Nothing but the data itself, reproduced exactly, is the expected answer.

Data items:
※

(** * LMD-Calipso: the CALIPSO loader of [calipso.py]

    A shallow embedding of [calipso.py] and the properties of its
    record collection ([DataObject]), of the single-shot reducer
    ([rearrange_calipso_the_single_shot_info]) and of the file loader
    ([read_calipso_h5], [read_calipso]).

    Modelling conventions.
    - A numpy array is its shape together with its flat buffer in C
      order.  Array elements are exact rationals: the rounding of
      [float32]/[float64] arithmetic is not modelled, integer arrays hold
      integer-valued rationals, and the [int8] casts are written out.
    - Python exceptions are an error result ([Err]); the exception classes
      that the code raises or catches are the constructors of [exn].
    - A Python [dict] with string keys is a [gmap string _].
    - The loader runs in a small state-and-error monad over a [world]
      that records the open file handles and the printed lines. *)

From Stdlib Require Import ZArith QArith Lia Ascii String.
From stdpp Require Import base option list gmap strings.

Local Open Scope Z_scope.
Local Open Scope nat_scope.

(** ** Exceptions and results *)

Inductive exn :=
  | ValueError | KeyError | AttributeError | TypeError | IndexError | OSError.

Inductive result (A : Type) :=
  | Ok (a : A)
  | Err (e : exn).
Arguments Ok {A} a.
Arguments Err {A} e.

#[global] Instance exn_eq_dec : EqDecision exn.
Proof. solve_decision. Defined.

Definition bind {A B} (r : result A) (f : A → result B) : result B :=
  match r with Ok a => f a | Err e => Err e end.

Notation "x <- m ;; f" := (bind m (λ x, f))
  (at level 100, m at next level, right associativity).

Definition is_ok {A} (r : result A) : bool :=
  match r with Ok _ => true | Err _ => false end.

(** ** numpy arrays *)

Record ndarray := NdArray { shape : list nat; flat : list Q }.

Definition ndim (a : ndarray) : nat := length (shape a).

(** Number of elements.  Every array that numpy builds has
    [length flat = product shape]; the arrays built below keep it. *)
Definition size (a : ndarray) : nat := length (flat a).

Definition product (l : list nat) : nat := foldr Nat.mul 1 l.

Definition wf_array (a : ndarray) : Prop := length (flat a) = product (shape a).

(** [len(a)]: the first dimension; a zero-dimensional array is unsized. *)
Definition np_len (a : ndarray) : result nat :=
  match shape a with
  | [] => Err TypeError
  | n :: _ => Ok n
  end.

(** A field of a collection: [None] or an array. *)
Inductive value :=
  | VNone
  | VArr (a : ndarray).

(** [np.concatenate([x, y])] and [np.concatenate([x, y], 0)]: both join
    along axis 0.  [None] is converted to a zero-dimensional object array,
    and zero-dimensional arrays cannot be concatenated; the ranks and all
    dimensions but the first must agree.  Every failure is a [ValueError]. *)
Definition np_concatenate (x y : value) : result ndarray :=
  match x, y with
  | VArr a, VArr b =>
      match shape a, shape b with
      | n :: ra, m :: rb =>
          if decide (ra = rb)
          then Ok (NdArray ((n + m) :: ra) (flat a ++ flat b))
          else Err ValueError
      | _, _ => Err ValueError
      end
  | _, _ => Err ValueError
  end.
Arguments np_concatenate : simpl never.

(** [a.reshape(-1, k)]: the element count must be a multiple of [k]. *)
Definition reshape_rows (a : ndarray) (k : nat) : result ndarray :=
  if decide (k ≠ 0 ∧ size a `mod` k = 0)
  then Ok (NdArray [size a `div` k; k] (flat a))
  else Err ValueError.

(** The rows of a two-dimensional array. *)
Definition rows (a : ndarray) : list (list Q) :=
  match shape a with
  | [n; k] => (λ i, take k (drop (i * k) (flat a))) <$> seq 0 n
  | _ => []
  end.

(** [a[:, j]]: needs at least two axes and [j] within the second one. *)
Definition index_col (a : ndarray) (j : nat) : result ndarray :=
  match shape a with
  | n :: c :: rest =>
      if decide (j < c)
      then let blk := product rest in
           Ok (NdArray (n :: rest)
                 (concat ((λ i, take blk (drop ((i * c + j) * blk) (flat a)))
                            <$> seq 0 n)))
      else Err IndexError
  | _ => Err IndexError
  end.

(** Element-wise operation on two one-dimensional operands with numpy's
    broadcasting: equal lengths, or one operand of length one. *)
Definition broadcast2 {A B C} (f : A → B → C) (xs : list A) (ys : list B)
  : result (list C) :=
  if decide (length xs = length ys) then Ok (zip_with f xs ys)
  else match xs, ys with
       | [x], _ => Ok (f x <$> ys)
       | _, [y] => Ok ((λ x, f x y) <$> xs)
       | _, _ => Err ValueError
       end.

(** Two's-complement wrap-around of [astype(np.int8)]. *)
Definition int8 (z : Z) : Z := ((z + 128) `mod` 256 - 128)%Z.
Lemma get_own_replace_same k v o :
  Obj.has_own k o = true -> Obj.get_own k (Obj.replace k v o) = Some v.
Proof.
  induction o as [|[k' v'] o IH]; simpl; [discriminate|].
  destruct (k' =? k) eqn:E; simpl; rewrite E; auto.
Qed.

Lemma get_own_replace_other k k' v o :
  k <> k' -> Obj.get_own k' (Obj.replace k v o) = Obj.get_own k' o.
Proof.
  intros Hne. induction o as [|[k0 v0] o IH]; simpl; [reflexivity|].
  destruct (k0 =? k) eqn:E; simpl.
  - apply String.eqb_eq in E. subst k0.
    destruct (k =? k') eqn:E'; [apply String.eqb_eq in E'; contradiction | reflexivity].
  - rewrite IH. reflexivity.
Qed.

Lemma get_own_insert_index_same n k v o :
  Obj.has_own k o = false -> Obj.get_own k (Obj.insert_index n k v o) = Some v.
Proof.
  induction o as [|[k' v'] o IH]; simpl; intros H.
  - rewrite String.eqb_refl. reflexivity.
  - apply orb_false_iff in H. destruct H as [H1 H2].
    destruct (Obj.array_index k') as [n'|]; simpl.
    + destruct (n' <? n)%N; simpl.
      * rewrite H1. auto.
      * rewrite String.eqb_refl. reflexivity.
    + rewrite String.eqb_refl. reflexivity.
Qed.

Lemma get_own_insert_index_other n k k' v o :
  k <> k' -> Obj.get_own k' (Obj.insert_index n k v o) = Obj.get_own k' o.
Proof.
  intros Hne. apply String.eqb_neq in Hne.
  induction o as [|[k0 v0] o IH]; simpl.
  - rewrite Hne. reflexivity.
  - destruct (Obj.array_index k0) as [n'|]; simpl.
    + destruct (n' <? n)%N; simpl.
      * rewrite IH. reflexivity.
      * rewrite Hne. reflexivity.
    + rewrite Hne. reflexivity.
Qed.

※

● Answer box:
(** * LMD-Calipso: the CALIPSO loader of [calipso.py]

    A shallow embedding of [calipso.py] and the properties of its
    record collection ([DataObject]), of the single-shot reducer
    ([rearrange_calipso_the_single_shot_info]) and of the file loader
    ([read_calipso_h5], [read_calipso]).

    Modelling conventions.
    - A numpy array is its shape together with its flat buffer in C
      order.  Array elements are exact rationals: the rounding of
      [float32]/[float64] arithmetic is not modelled, integer arrays hold
      integer-valued rationals, and the [int8] casts are written out.
    - Python exceptions are an error result ([Err]); the exception classes
      that the code raises or catches are the constructors of [exn].
    - A Python [dict] with string keys is a [gmap string _].
    - The loader runs in a small state-and-error monad over a [world]
      that records the open file handles and the printed lines. *)

From Stdlib Require Import ZArith QArith Lia Ascii String.
From stdpp Require Import base option list gmap strings.

Local Open Scope Z_scope.
Local Open Scope nat_scope.

(** ** Exceptions and results *)

Inductive exn :=
  | ValueError | KeyError | AttributeError | TypeError | IndexError | OSError.

Inductive result (A : Type) :=
  | Ok (a : A)
  | Err (e : exn).
Arguments Ok {A} a.
Arguments Err {A} e.

#[global] Instance exn_eq_dec : EqDecision exn.
Proof. solve_decision. Defined.

Definition bind {A B} (r : result A) (f : A → result B) : result B :=
  match r with Ok a => f a | Err e => Err e end.

Notation "x <- m ;; f" := (bind m (λ x, f))
  (at level 100, m at next level, right associativity).

Definition is_ok {A} (r : result A) : bool :=
  match r with Ok _ => true | Err _ => false end.

(** ** numpy arrays *)

Record ndarray := NdArray { shape : list nat; flat : list Q }.

Definition ndim (a : ndarray) : nat := length (shape a).

(** Number of elements.  Every array that numpy builds has
    [length flat = product shape]; the arrays built below keep it. *)
Definition size (a : ndarray) : nat := length (flat a).

Definition product (l : list nat) : nat := foldr Nat.mul 1 l.

Definition wf_array (a : ndarray) : Prop := length (flat a) = product (shape a).

(** [len(a)]: the first dimension; a zero-dimensional array is unsized. *)
Definition np_len (a : ndarray) : result nat :=
  match shape a with
  | [] => Err TypeError
  | n :: _ => Ok n
  end.

(** A field of a collection: [None] or an array. *)
Inductive value :=
  | VNone
  | VArr (a : ndarray).

(** [np.concatenate([x, y])] and [np.concatenate([x, y], 0)]: both join
    along axis 0.  [None] is converted to a zero-dimensional object array,
    and zero-dimensional arrays cannot be concatenated; the ranks and all
    dimensions but the first must agree.  Every failure is a [ValueError]. *)
Definition np_concatenate (x y : value) : result ndarray :=
  match x, y with
  | VArr a, VArr b =>
      match shape a, shape b with
      | n :: ra, m :: rb =>
          if decide (ra = rb)
          then Ok (NdArray ((n + m) :: ra) (flat a ++ flat b))
          else Err ValueError
      | _, _ => Err ValueError
      end
  | _, _ => Err ValueError
  end.
Arguments np_concatenate : simpl never.

(** [a.reshape(-1, k)]: the element count must be a multiple of [k]. *)
Definition reshape_rows (a : ndarray) (k : nat) : result ndarray :=
  if decide (k ≠ 0 ∧ size a `mod` k = 0)
  then Ok (NdArray [size a `div` k; k] (flat a))
  else Err ValueError.

(** The rows of a two-dimensional array. *)
Definition rows (a : ndarray) : list (list Q) :=
  match shape a with
  | [n; k] => (λ i, take k (drop (i * k) (flat a))) <$> seq 0 n
  | _ => []
  end.

(** [a[:, j]]: needs at least two axes and [j] within the second one. *)
Definition index_col (a : ndarray) (j : nat) : result ndarray :=
  match shape a with
  | n :: c :: rest =>
      if decide (j < c)
      then let blk := product rest in
           Ok (NdArray (n :: rest)
                 (concat ((λ i, take blk (drop ((i * c + j) * blk) (flat a)))
                            <$> seq 0 n)))
      else Err IndexError
  | _ => Err IndexError
  end.

(** Element-wise operation on two one-dimensional operands with numpy's
    broadcasting: equal lengths, or one operand of length one. *)
Definition broadcast2 {A B C} (f : A → B → C) (xs : list A) (ys : list B)
  : result (list C) :=
  if decide (length xs = length ys) then Ok (zip_with f xs ys)
  else match xs, ys with
       | [x], _ => Ok (f x <$> ys)
       | _, [y] => Ok ((λ x, f x y) <$> xs)
       | _, _ => Err ValueError
       end.

(** Two's-complement wrap-around of [astype(np.int8)]. *)
Definition int8 (z : Z) : Z := ((z + 128) `mod` 256 - 128)%Z.
Lemma get_own_replace_same k v o :
  Obj.has_own k o = true -> Obj.get_own k (Obj.replace k v o) = Some v.
Proof.
  induction o as [|[k' v'] o IH]; simpl; [discriminate|].
  destruct (k' =? k) eqn:E; simpl; rewrite E; auto.
Qed.

Lemma get_own_replace_other k k' v o :
  k <> k' -> Obj.get_own k' (Obj.replace k v o) = Obj.get_own k' o.
Proof.
  intros Hne. induction o as [|[k0 v0] o IH]; simpl; [reflexivity|].
  destruct (k0 =? k) eqn:E; simpl.
  - apply String.eqb_eq in E. subst k0.
    destruct (k =? k') eqn:E'; [apply String.eqb_eq in E'; contradiction | reflexivity].
  - rewrite IH. reflexivity.
Qed.

Lemma get_own_insert_index_same n k v o :
  Obj.has_own k o = false -> Obj.get_own k (Obj.insert_index n k v o) = Some v.
Proof.
  induction o as [|[k' v'] o IH]; simpl; intros H.
  - rewrite String.eqb_refl. reflexivity.
  - apply orb_false_iff in H. destruct H as [H1 H2].
    destruct (Obj.array_index k') as [n'|]; simpl.
    + destruct (n' <? n)%N; simpl.
      * rewrite H1. auto.
      * rewrite String.eqb_refl. reflexivity.
    + rewrite String.eqb_refl. reflexivity.
Qed.

Lemma get_own_insert_index_other n k k' v o :
  k <> k' -> Obj.get_own k' (Obj.insert_index n k v o) = Obj.get_own k' o.
Proof.
  intros Hne. apply String.eqb_neq in Hne.
  induction o as [|[k0 v0] o IH]; simpl.
  - rewrite Hne. reflexivity.
  - destruct (Obj.array_index k0) as [n'|]; simpl.
    + destruct (n' <? n)%N; simpl.
      * rewrite IH. reflexivity.
      * rewrite Hne. reflexivity.
    + rewrite Hne. reflexivity.
Qed.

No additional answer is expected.